Dayle never met Ori and never spoke with him concerning the loan.

¶11           Clint did not testify.

¶12           After the bench trial, the superior court determined that the
parties intended that Clint be the sole obligor on the loan and that,
consequently, DACC was not liable for its default. Additionally, because
the Eisens extended the loan to Clint knowing the funds would be used to
benefit DACC, the superior court determined there was no unjust
enrichment. The court entered judgment in DACC’s favor on all claims.
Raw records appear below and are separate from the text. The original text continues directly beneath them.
(** The status that the message of a driver error carries. *)
Definition status_of (e : exn) : option Z :=
  match e with
  | RuntimeError msg => strip_prefix "OpenCL Error " msg ≫= int_of_str
  | _ => None
  end.

(** An argument fits its position: line 53 and line 54 accept it. *)
Definition fits (self : CLProgram.t) (nbufs j : Z) (b : pyarg) : Prop :=
  ∃ bc, CLProgram.bound_value self nbufs j b = Ok bc.

(** The driver accepts every write request, whatever came before. *)
Definition accepts_writes (drv : driver) : Prop :=
  ∀ t queue dest blocking size src,
    r_status (drv t (clEnqueueWriteBuffer queue dest blocking size src)) = 0.

(** A run of [copyin] calls on one allocator. *)
Definition copyins (a : CLAllocator.t) (xs : list (handle * memoryview)) : list op :=
  (λ x, Copyin a x.1 x.2) <$> xs.

(** The program objects released in a trace. *)
Definition releases (t : list call) : list handle :=
  omap (λ c, match c with clReleaseProgram p => Some p | _ => None end) t.

(** The enumeration calls of a trace (lines 90-94). *)
Definition enumerations (t : list call) : list call :=
  omap (λ c, match c with
             | clGetPlatformIDs _ _ | clGetDeviceIDs _ _ _ => Some c
             | _ => None
             end) t.

(** [CLDevice.device_ids] is what it was, and the trace grew by no
    enumeration call. *)
Definition ids_kept (w w' : world) : Prop :=
  device_ids w' = device_ids w ∧ ∃ t, trace w' = trace w ++ t ∧ enumerations t = [].

(** The operations on programs and on buffer handles: everything but the
    constructor, [synchronize], the copies and the compiler. *)
Definition handle_op (o : op) : bool :=
  match o with
  | NewProgram _ _ _ _ _ | DelProgram _ | CallProgram _ _ _ _ _
  | Alloc _ _ _ | Free _ _ => true
  | _ => false
  end.

(** ** Further fake drivers *)

(** The load of a binary returns with error code zero and with the binary
    status [CL_INVALID_BINARY]. *)
Definition binary_rejected : driver :=
  fake (λ _, 0)
       (λ c, match c with clCreateProgramWithBinary _ _ _ _ => -42 | c => value_ok c end)
       42 [] [7; 8].

(** Releasing a kernel fails with [CL_INVALID_KERNEL]. *)
Definition release_kernel_fails : driver :=
  fake (λ c, match c with clReleaseKernel _ => -48 | _ => 0 end) value_ok 42 [] [7; 8].

(** Waiting for an event fails with
    [CL_EXEC_STATUS_ERROR_FOR_EVENTS_IN_WAIT_LIST]. *)
Definition wait_fails : driver :=
  fake (λ c, match c with clWaitForEvents _ => -14 | _ => 0 end) value_ok 42 [] [7; 8].

(** The binary is reported as three bytes long, and two bytes are written. *)
Definition short_binary : driver :=
  fake (λ _, 0)
       (λ c, match c with
             | clGetProgramInfo _ CL_PROGRAM_BINARY_SIZES _ => 3
             | c => value_ok c
             end)
       42 (encode "ab") [7; 8].

(** No platform at all. *)
Definition no_platforms : driver := fake (λ _, 0) (λ _, 0) 42 [] [].

(** Two devices are counted, and the call that is to fill their
    identifiers writes one and fails with [CL_DEVICE_NOT_FOUND]. *)
Definition device_ids_fail : driver :=
  fake (λ c, match c with clGetDeviceIDs _ _ true => -1 | _ => 0 end) value_ok 42 [] [7].

(** * Properties *)

(** ** Stepping through the monad *)

Lemma bind_unfold {A B} (m : M A) (k : A → M B) (w : world) :
  (m ≫= k) w = match m w with
               | (Ok a, w') => k a w'
               | (Raise e, w') => (Raise e, w')
               end.
Proof. reflexivity. Qed.

Lemma check_zero (w : world) : check 0 w = (Ok tt, w).
Proof. reflexivity. Qed.

Lemma check_nonzero (status : Z) (w : world) :
  status ≠ 0 →
  check status w = (Raise (RuntimeError ("OpenCL Error " +:+ str_of_int status)), w).
Proof. intros H. unfold check. by rewrite decide_True. Qed.

Lemma getattr_some {A} d (f : CLDevice_obj → option A) name a w :
  f (obj w d) = Some a → getattr d f name w = (Ok a, w).
Proof. intros H. unfold getattr. by rewrite H. Qed.

Lemma getattr_none {A} d (f : CLDevice_obj → option A) name w :
  f (obj w d) = None → getattr d f name w = (Raise (AttributeError name), w).
Proof. intros H. unfold getattr. by rewrite H. Qed.

Section Keeps.
Context (R : relation world) `{!PreOrder R}.
Lemma keeps_mret {A} (a : A) : keeps R (mret a).
Proof. intros w. simpl. reflexivity. Qed.

Lemma keeps_raise {A} (e : exn) : keeps R (raise (A:=A) e).
Proof. intros w. simpl. reflexivity. Qed.

Lemma keeps_lift {A} (r : result A) : keeps R (lift r).
Proof. intros w. simpl. reflexivity. Qed.

Lemma keeps_gets {A} (f : world → A) : keeps R (gets f).
Proof. intros w. simpl. reflexivity. Qed.

Lemma keeps_getattr {A} d (f : CLDevice_obj → option A) name : keeps R (getattr d f name).
Proof. intros w. unfold getattr. destruct (f (obj w d)); simpl; reflexivity. Qed.

Lemma keeps_bind {A B} (m : M A) (k : A → M B) :
  keeps R m → (∀ a, keeps R (k a)) → keeps R (m ≫= k).
Proof.
  intros Hm Hk w. rewrite bind_unfold. specialize (Hm w).
  destruct (m w) as [[a|e] w']; simpl in *; [|done].
  etrans; [exact Hm|apply Hk].
Qed.

Lemma keeps_driver_call drv c :
  (∀ w, R w (with_trace (trace w ++ [c]) w)) → keeps R (driver_call drv c).
Proof. intros H w. apply H. Qed.

Lemma keeps_check status : keeps R (check status).
Proof. unfold check. case_decide; [apply keeps_raise|apply keeps_mret]. Qed.

Lemma keeps_checked {A} (a : A) status : keeps R (checked a status).
Proof. apply keeps_bind; [apply keeps_check|intros; apply keeps_mret]. Qed.

Lemma keeps_modify (f : world → world) : (∀ w, R w (f w)) → keeps R (modify f).
Proof. intros H w. apply H. Qed.

Lemma keeps_void {A} (m : M A) : keeps R m → keeps R (void m).
Proof. intros H w. specialize (H w). unfold void. by destruct (m w) as [[a|e] w']. Qed.
(** What initialization and the setters leave alone: the class of every
    object; of a field its name, owner, location and number of dofs, and a
    latch that is set; of a registry its name map, field vector, pointers,
    mesh and clock. *)
Definition obj_schema (o o' : Obj) : Prop :=
  match o, o' with
  | ODouble _, ODouble _ => True
  | OVector _, OVector _ => True
  | OMultiVector _, OMultiVector _ => True
  | OField f, OField g =>
      fieldname_ g = fieldname_ f ∧ owner_ g = owner_ f ∧
      location_ g = location_ f ∧ num_dofs_ g = num_dofs_ f ∧
      (initialized_ f = true → initialized_ g = true)
  | OState st, OState st' =>
      field_name_map_ st' = field_name_map_ st ∧ fields_ st' = fields_ st ∧
      density_ st' = density_ st ∧ viscosity_ st' = viscosity_ st ∧
      gravity_ st' = gravity_ st ∧
      time_ st' = time_ st ∧ cycle_ st' = cycle_ st ∧ status_ st' = status_ st
  | _, _ => False
  end.

(** What everything but [set_gravity] leaves alone: the content of every
    [std::vector<double>], and the pointer a registry has to its gravity. *)
Definition obj_vectors (o o' : Obj) : Prop :=
  match o, o' with
  | ODouble _, ODouble _ => True
  | OVector v, OVector v' => v' = v
  | OMultiVector _, OMultiVector _ => True
  | OField _, OField _ => True
  | OState st, OState st' => gravity_ st' = gravity_ st
  | _, _ => False
  end.

(** What [initialize] does once gravity is set. *)
Definition initialize_after_gravity (this : loc) (st : State) : M unit :=
  let pl := parameter_list_ st in
  (if isParameter "Constant water density" pl then
     do u <- lift (get_double "Constant water density" pl);
     set_density this u
   else ret ()) ;;
  (if isParameter "Constant viscosity" pl then
     do u <- lift (get_double "Constant viscosity" pl);
     set_viscosity this u
   else ret ()) ;;
  forM_ (fields_ st) (initialize_global_field pl) ;;
  do num_blocks <- lift (get_int "Number of mesh blocks" pl);
  forM_ (seq 1 (Z.to_nat num_blocks)) (initialize_block this).

(** ** Fields the passes do not consider *)

(** The global pass looks at cell fields with as many subfield names as
    dofs, and at no other field. *)
Definition skipped_by_global_pass (f : Field) : Prop :=
  location_ f ≠ FIELD_LOCATION_CELL ∨
  Z.of_nat (length (subfield_names_ f)) ≠ num_dofs_ f.

(** A block pass looks at those and at face fields of one dof for which
    the block has "Constant <fieldname> x". *)
Definition skipped_by_block_pass (sublist : ParameterList) (f : Field) : Prop :=
  (location_ f = FIELD_LOCATION_CELL ∧
   Z.of_nat (length (subfield_names_ f)) ≠ num_dofs_ f) ∨
  (location_ f = FIELD_LOCATION_FACE ∧
   (num_dofs_ f ≠ 1%Z ∨
    isParameter ("Constant " +:+ fieldname_ f +:+ " x") sublist = false)) ∨
  (location_ f ≠ FIELD_LOCATION_CELL ∧ location_ f ≠ FIELD_LOCATION_FACE).

(** ** The scalars and the clock of a registry *)

Definition double_at (h : Heap) (p : loc) : option double :=
  match h !! p with Some (ODouble d) => Some d | _ => None end.
Definition vector_at (h : Heap) (p : loc) : option (list double) :=
  match h !! p with Some (OVector v) => Some v | _ => None end.

(** Density, viscosity and gravity, read through the registry's pointers. *)
Definition scalars_of (h : Heap) (this : loc) : option (double * double * list double) :=
  st ← state_at h this;
  d ← double_at h (density_ st);
  v ← double_at h (viscosity_ st);
  g ← vector_at h (gravity_ st);
  Some (d, v, g).

(** Time, cycle and status. *)
Definition clock_of (h : Heap) (this : loc) : option (double * Z * Z) :=
  (λ st, (time_ st, cycle_ st, status_ st)) <$> state_at h this.


(** ** Restoring a registry from its copy *)

(** What the setters leave alone in every registry object: all of it. *)
Definition obj_registry (o o' : Obj) : Prop :=
  match o with OState _ => o' = o | _ => True end.
(** * Session lifecycle of the purchase-system client

    A shallow embedding of [src/services/userService.js],
    [src/context/AuthContext.jsx] and the submit handler of the login form:
    the response normalisation of the identity service helpers and the
    session manager held by [AuthProvider] (rehydration from
    [localStorage], login with best-effort role enrichment, logout, and the
    auto-logout timer).

    JavaScript values are modelled by a small universe of JSON-like values.
    Numbers are integers or [NaN]: every number the code computes itself is
    a millisecond timestamp or a difference of two.  Arrays and functions
    never flow through the modelled code and are left out.

    The clock is explicit: every operation that reads [Date.now()] takes the
    reading as an argument.  The event loop is a list of events (a login
    call, the settlement of a profile request, a logout, a timeout firing, a
    render), so that a call suspended at its [await] can interleave with the
    others.  A timeout set with delay [d] at clock reading [now] is due at
    [now + d]. *)

From Stdlib Require Import ZArith List String Ascii Bool Lia.
From Stdlib Require Import Decimal DecimalString DecimalZ.
From ExtLib Require Import Structures.Monad Structures.MonadExc.
From ExtLib Require Import Data.Monads.EitherMonad.
Import ListNotations.
Import MonadNotation.

#[local] Set Warnings "-register-all".

Local Open Scope string_scope.
Local Open Scope Z_scope.
Local Open Scope monad_scope.

(* ===================================================================== *)
(** ** JavaScript values *)
(* ===================================================================== *)

Module JS.

(** A JavaScript number: an integer, or [NaN]. *)
Inductive number : Type :=
| NaN
| Int (z : Z).

(** Values.  An object is its list of own properties in insertion order. *)
Inductive value : Type :=
| VUndefined
| VNull
| VBool (b : bool)
| VNum (n : number)
| VStr (s : string)
| VObj (fields : list (string * value)).

Definition obj : Type := list (string * value).

(** What a [throw] or a rejected promise carries. *)
Inductive exn : Type :=
| Error (message : string)
| SyntaxError (message : string)
| Rejected (reason : value).

(** A computation that may throw; [inl e] is the exception. *)
Definition js : Type -> Type := sum exn.

(** [Boolean(v)]: the falsy values are [undefined], [null], [false], [0],
    [NaN] and the empty string. *)
Definition truthy (v : value) : bool :=
  match v with
  | VUndefined | VNull => false
  | VBool b => b
  | VNum NaN => false
  | VNum (Int z) => negb (z =? 0)
  | VStr s => negb (s =? "")%string
  | VObj _ => true
  end.

(** [a || b] on values: the first operand when it is truthy, else the
    second. *)
Definition or_else (a b : value) : value := if truthy a then a else b.

Notation "a ||| b" := (or_else a b) (at level 50, left associativity).

(** Own-property lookup; a missing property reads as [undefined]. *)
Fixpoint get (k : string) (o : obj) : value :=
  match o with
  | [] => VUndefined
  | (k', v) :: o' => if (k =? k')%string then v else get k o'
  end.

(** [o.k = v]: an existing property keeps its position, a new one is
    appended. *)
Fixpoint set (k : string) (v : value) (o : obj) : obj :=
  match o with
  | [] => [(k, v)]
  | (k', v') :: o' =>
      if (k =? k')%string then (k', v) :: o' else (k', v') :: set k v o'
  end.

(** [v?.k].  None of the property names the code reads is defined on the
    prototype of a primitive, so a primitive reads as [undefined]. *)
Definition opt_get (v : value) (k : string) : value :=
  match v with
  | VObj o => get k o
  | _ => VUndefined
  end.

(** The characters of a string under their indices, from index [i] on. *)
Fixpoint chars_from (i : nat) (s : string) : obj :=
  match s with
  | EmptyString => []
  | String c s' =>
      (NilZero.string_of_uint (Nat.to_uint i), VStr (String c EmptyString))
        :: chars_from (S i) s'
  end.

(** [{ ...v }]: the own enumerable properties of [v].  An object gives its
    properties and a string its characters; [undefined], [null], a number
    and a boolean give nothing. *)
Definition spread (v : value) : obj :=
  match v with
  | VObj o => o
  | VStr s => chars_from 0 s
  | _ => []
  end.

(** [{ ...base, ...more }] *)
Definition spread_into (base more : obj) : obj :=
  fold_left (fun o kv => set (fst kv) (snd kv) o) more base.

(** [typeof v === "object"] *)
Definition is_object_type (v : value) : bool :=
  match v with
  | VNull | VObj _ => true
  | _ => false
  end.

Definition number_eqb (a b : number) : bool :=
  match a, b with
  | NaN, NaN => true
  | Int x, Int y => x =? y
  | _, _ => false
  end.

(** [Object.is] on the modelled values (objects compared by contents). *)
Fixpoint same_value (a b : value) : bool :=
  match a, b with
  | VUndefined, VUndefined => true
  | VNull, VNull => true
  | VBool x, VBool y => Bool.eqb x y
  | VNum x, VNum y => number_eqb x y
  | VStr x, VStr y => (x =? y)%string
  | VObj fs, VObj gs =>
      (fix fields (fs gs : obj) {struct fs} : bool :=
         match fs, gs with
         | [], [] => true
         | (k, v) :: fs', (k', v') :: gs' =>
             (k =? k')%string && same_value v v' && fields fs' gs'
         | _, _ => false
         end) fs gs
  | _, _ => false
  end.

(** [a - b] and the comparisons [a >= b] and [a <= b]; any comparison with
    [NaN] is false. *)
Definition sub (a b : number) : number :=
  match a, b with
  | Int x, Int y => Int (x - y)
  | _, _ => NaN
  end.

Definition geb (a b : number) : bool :=
  match a, b with
  | Int x, Int y => y <=? x
  | _, _ => false
  end.

Definition leb (a b : number) : bool :=
  match a, b with
  | Int x, Int y => x <=? y
  | _, _ => false
  end.

End JS.
Import JS.

(* ===================================================================== *)
(** ** src/services/userService.js *)
(* ===================================================================== *)

Module UserService.

(** What [await axios.get/post(...)] gives: a rejection, or the body
    [res.data] of a response with a success status. *)
Definition http_result : Type := js value.

(** The properties [normalizeUser] destructures out of [raw]. *)
Definition picked : list string :=
  ["id"; "_id"; "userId"; "username"; "email"; "role"; "createdAt";
   "updatedAt"].

Definition is_picked (k : string) : bool :=
  existsb (String.eqb k) picked.

(** [const { id, _id, ..., ...rest } = raw] *)
Definition rest_of (raw : obj) : obj :=
  filter (fun kv => negb (is_picked (fst kv))) raw.

Definition normalizeUser (raw : value) : value :=
  if negb (truthy raw) || negb (is_object_type raw) then raw
  else
    let o := spread raw in
    let rest := rest_of o in
    VObj (spread_into
            [("id", get "id" o ||| get "_id" o ||| get "userId" o
                    ||| get "id" rest);
             ("username", get "username" o ||| get "username" rest);
             ("email", get "email" o ||| get "email" rest);
             ("role", get "role" o ||| get "role" rest ||| VStr "user");
             ("createdAt", get "createdAt" o);
             ("updatedAt", get "updatedAt" o)]
            rest).

Definition malformed_login : exn :=
  Error "Malformed login response: expected token and user".

(** [loginUser({ username, password })], given the outcome of the POST. *)
Definition loginUser (post : http_result) : js value :=
  data <- post ;;
  let token := opt_get data "token" in
  let user := normalizeUser (opt_get data "user") in
  if negb (truthy token) || negb (truthy user) then raise malformed_login
  else ret (VObj [("user", user); ("token", token)]).

(** [fetchCurrentUser(token)], given the outcome of the GET. *)
Definition fetchCurrentUser (token : value) (get_me : http_result)
  : js value :=
  if negb (truthy token) then raise (Error "Missing auth token")
  else
    data <- get_me ;;
    ret (normalizeUser (opt_get data "user" ||| data)).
                               DISCUSSION

I.     SUFFICIENT EVIDENCE SUPPORTS THE SUPERIOR COURT’S
       DETERMINATION THAT THE PLAINTIFFS INTENDED TO
       ENTER A LOAN AGREEMENT SOLELY WITH CLINTON
       COONFER.

¶13           On appeal, the Eisens argue that the record does not support
the superior court’s determination that the loan was made solely to Clint.
The interpretation of a contract is a question of law that this court reviews
de novo. Grosvenor Holdings, L.C. v. Figueroa, 222 Ariz. 588, 593, ¶ 9 (App.
2009).

       A.     The Superior Court Did Not Err by Determining the Contract
              Bound Only Clint.

              1.     Unambiguous Language

¶14            “[I]n Arizona, a court will attempt to enforce a contract
according to the parties’ intent.” Taylor v. State Farm Mut. Auto. Ins. Co., 175
Ariz. 148, 152 (1993). A judge may consider extrinsic evidence to determine
whether contract language is “reasonably susceptible” to an interpretation
asserted by a party. Id. at 154. If the contract’s language unambiguously
expresses the parties’ intent, however, “there is no need or room for
construction or interpretation and a court may not resort thereto” and the
court will give effect to the contract as written. Grosvenor Holdings, L.C., 222
Ariz. at 593, ¶ 9 (citation omitted). Contract language is ambiguous “only
when it can reasonably be construed to have more than one meaning.” In
re Estate of Lamparella, 210 Ariz. 246, 250, ¶ 21 (App. 2005).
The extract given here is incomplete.